## AIM OF THE TASK
Nothing is needed except the lines below that run from the one with "v child) fields)" through the one with "Export Json.", repeated exactly.

[[ DATASET RECORDS open ]]

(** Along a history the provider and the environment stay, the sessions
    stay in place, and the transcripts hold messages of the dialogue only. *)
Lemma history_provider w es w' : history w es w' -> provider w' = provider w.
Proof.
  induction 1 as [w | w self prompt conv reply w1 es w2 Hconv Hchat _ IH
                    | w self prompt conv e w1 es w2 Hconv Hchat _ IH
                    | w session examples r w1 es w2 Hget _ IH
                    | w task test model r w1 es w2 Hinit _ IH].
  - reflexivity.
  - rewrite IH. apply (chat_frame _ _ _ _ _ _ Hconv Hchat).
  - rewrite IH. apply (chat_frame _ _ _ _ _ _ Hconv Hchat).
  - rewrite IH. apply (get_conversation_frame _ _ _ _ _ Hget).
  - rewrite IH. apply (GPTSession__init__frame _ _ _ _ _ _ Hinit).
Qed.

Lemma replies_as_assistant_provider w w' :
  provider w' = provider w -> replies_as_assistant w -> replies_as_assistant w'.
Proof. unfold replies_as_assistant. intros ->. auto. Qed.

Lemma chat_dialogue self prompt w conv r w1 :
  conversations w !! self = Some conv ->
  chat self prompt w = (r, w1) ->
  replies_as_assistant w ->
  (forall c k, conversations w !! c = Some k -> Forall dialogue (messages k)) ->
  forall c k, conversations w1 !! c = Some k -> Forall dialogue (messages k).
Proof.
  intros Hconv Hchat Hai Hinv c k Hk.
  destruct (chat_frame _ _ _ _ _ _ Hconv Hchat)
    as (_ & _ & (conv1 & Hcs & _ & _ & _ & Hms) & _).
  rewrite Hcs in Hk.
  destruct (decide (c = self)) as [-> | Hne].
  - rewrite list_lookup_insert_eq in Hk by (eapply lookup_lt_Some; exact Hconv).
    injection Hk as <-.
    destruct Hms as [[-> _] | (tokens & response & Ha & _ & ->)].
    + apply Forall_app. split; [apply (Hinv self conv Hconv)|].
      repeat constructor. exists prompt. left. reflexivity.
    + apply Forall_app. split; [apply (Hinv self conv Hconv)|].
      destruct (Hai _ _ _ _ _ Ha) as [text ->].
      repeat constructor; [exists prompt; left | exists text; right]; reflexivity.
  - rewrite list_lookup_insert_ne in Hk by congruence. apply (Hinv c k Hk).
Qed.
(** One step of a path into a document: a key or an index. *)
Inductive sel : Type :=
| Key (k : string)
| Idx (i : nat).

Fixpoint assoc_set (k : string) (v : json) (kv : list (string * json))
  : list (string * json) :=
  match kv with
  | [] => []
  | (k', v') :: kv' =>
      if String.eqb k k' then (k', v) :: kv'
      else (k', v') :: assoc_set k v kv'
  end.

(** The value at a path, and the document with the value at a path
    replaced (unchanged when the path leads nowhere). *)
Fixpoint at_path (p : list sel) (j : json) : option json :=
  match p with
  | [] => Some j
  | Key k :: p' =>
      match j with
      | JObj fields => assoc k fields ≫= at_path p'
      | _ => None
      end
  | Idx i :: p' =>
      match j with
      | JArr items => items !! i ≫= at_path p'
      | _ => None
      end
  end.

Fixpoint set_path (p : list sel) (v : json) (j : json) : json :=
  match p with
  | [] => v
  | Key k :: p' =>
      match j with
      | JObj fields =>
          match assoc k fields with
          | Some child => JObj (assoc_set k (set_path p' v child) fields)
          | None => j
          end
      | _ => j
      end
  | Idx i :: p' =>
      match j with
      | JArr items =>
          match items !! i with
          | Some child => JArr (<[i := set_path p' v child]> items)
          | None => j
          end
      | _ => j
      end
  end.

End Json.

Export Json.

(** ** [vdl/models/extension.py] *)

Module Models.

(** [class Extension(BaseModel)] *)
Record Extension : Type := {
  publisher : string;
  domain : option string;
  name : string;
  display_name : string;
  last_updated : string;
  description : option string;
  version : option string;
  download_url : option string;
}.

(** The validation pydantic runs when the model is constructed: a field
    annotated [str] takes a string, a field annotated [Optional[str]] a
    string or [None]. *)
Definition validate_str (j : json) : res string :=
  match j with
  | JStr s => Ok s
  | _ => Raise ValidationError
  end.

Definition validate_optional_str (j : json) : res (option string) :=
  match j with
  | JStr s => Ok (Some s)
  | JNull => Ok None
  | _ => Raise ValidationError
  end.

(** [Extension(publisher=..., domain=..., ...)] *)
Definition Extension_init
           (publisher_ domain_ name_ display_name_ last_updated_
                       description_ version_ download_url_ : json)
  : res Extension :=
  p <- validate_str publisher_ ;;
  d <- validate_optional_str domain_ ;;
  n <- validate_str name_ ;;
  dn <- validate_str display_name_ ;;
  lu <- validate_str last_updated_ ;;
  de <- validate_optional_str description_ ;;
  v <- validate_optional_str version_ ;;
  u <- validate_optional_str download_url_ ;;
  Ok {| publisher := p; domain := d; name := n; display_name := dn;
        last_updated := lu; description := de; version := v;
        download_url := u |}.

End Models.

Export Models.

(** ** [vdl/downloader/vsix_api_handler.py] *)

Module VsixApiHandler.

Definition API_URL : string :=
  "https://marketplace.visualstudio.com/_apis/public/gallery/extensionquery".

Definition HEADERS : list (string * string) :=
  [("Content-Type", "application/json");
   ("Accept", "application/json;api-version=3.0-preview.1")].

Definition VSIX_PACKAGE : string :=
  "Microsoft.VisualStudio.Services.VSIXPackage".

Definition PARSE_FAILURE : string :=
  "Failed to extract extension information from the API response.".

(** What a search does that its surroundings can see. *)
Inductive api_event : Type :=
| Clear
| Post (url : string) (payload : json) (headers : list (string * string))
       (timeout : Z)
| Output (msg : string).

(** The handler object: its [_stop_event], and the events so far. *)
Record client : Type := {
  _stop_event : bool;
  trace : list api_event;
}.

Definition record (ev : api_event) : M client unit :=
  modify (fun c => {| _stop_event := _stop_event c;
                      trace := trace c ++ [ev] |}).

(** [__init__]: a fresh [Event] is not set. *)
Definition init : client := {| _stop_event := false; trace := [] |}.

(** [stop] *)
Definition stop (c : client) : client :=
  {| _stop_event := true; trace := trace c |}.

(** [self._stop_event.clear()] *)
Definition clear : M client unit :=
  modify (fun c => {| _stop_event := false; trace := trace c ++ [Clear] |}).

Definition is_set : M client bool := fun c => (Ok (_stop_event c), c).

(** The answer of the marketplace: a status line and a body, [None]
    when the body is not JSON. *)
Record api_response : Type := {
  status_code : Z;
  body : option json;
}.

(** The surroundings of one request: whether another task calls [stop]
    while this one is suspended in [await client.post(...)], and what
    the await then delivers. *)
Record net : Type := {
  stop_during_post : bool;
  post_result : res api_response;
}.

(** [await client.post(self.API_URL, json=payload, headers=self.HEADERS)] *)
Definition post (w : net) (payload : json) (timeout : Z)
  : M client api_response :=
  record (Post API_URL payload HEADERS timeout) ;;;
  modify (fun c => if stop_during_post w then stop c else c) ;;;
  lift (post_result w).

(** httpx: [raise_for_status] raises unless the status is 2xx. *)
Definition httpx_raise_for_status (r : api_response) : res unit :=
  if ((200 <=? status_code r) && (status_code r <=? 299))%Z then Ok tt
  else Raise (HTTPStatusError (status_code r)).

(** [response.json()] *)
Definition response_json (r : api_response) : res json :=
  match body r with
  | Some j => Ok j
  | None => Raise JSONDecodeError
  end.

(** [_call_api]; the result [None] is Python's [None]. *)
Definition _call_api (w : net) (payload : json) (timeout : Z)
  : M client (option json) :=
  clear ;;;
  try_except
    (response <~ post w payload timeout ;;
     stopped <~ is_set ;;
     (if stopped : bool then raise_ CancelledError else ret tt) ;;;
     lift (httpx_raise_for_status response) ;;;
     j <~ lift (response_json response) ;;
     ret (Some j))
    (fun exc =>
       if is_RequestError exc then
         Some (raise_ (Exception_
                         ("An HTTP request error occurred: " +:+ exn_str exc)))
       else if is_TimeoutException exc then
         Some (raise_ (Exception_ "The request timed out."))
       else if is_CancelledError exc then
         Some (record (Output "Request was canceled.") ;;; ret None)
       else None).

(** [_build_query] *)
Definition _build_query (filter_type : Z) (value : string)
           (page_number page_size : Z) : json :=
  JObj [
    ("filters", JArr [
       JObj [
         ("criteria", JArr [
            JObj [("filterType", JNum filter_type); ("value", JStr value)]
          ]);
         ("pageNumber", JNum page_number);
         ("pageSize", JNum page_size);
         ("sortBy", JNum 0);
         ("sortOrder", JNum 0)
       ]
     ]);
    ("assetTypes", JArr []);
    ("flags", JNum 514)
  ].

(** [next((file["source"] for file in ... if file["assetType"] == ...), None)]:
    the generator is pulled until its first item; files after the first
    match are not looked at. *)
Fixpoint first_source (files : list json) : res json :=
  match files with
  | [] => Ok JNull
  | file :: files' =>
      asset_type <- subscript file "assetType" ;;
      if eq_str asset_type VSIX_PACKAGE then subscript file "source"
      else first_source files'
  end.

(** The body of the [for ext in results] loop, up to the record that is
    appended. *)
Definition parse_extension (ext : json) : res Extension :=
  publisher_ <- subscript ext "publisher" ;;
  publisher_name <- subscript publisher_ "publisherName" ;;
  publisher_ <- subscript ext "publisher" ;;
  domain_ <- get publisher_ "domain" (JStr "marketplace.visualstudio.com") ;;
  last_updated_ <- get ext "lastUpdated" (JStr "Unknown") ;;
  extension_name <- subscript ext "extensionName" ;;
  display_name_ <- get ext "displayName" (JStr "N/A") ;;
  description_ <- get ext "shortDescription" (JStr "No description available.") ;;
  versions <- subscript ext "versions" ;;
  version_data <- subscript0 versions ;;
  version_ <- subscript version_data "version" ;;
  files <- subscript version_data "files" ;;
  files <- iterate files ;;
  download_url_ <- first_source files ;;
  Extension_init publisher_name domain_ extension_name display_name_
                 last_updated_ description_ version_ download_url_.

[[ DATASET RECORDS closed ]]

## OUTPUT OF THE TASK
          | Some child => JObj (assoc_set k (set_path p' v child) fields)
          | None => j
          end
      | _ => j
      end
  | Idx i :: p' =>
      match j with
      | JArr items =>
          match items !! i with
          | Some child => JArr (<[i := set_path p' v child]> items)
          | None => j
          end
      | _ => j
      end
  end.

End Json.

Export Json.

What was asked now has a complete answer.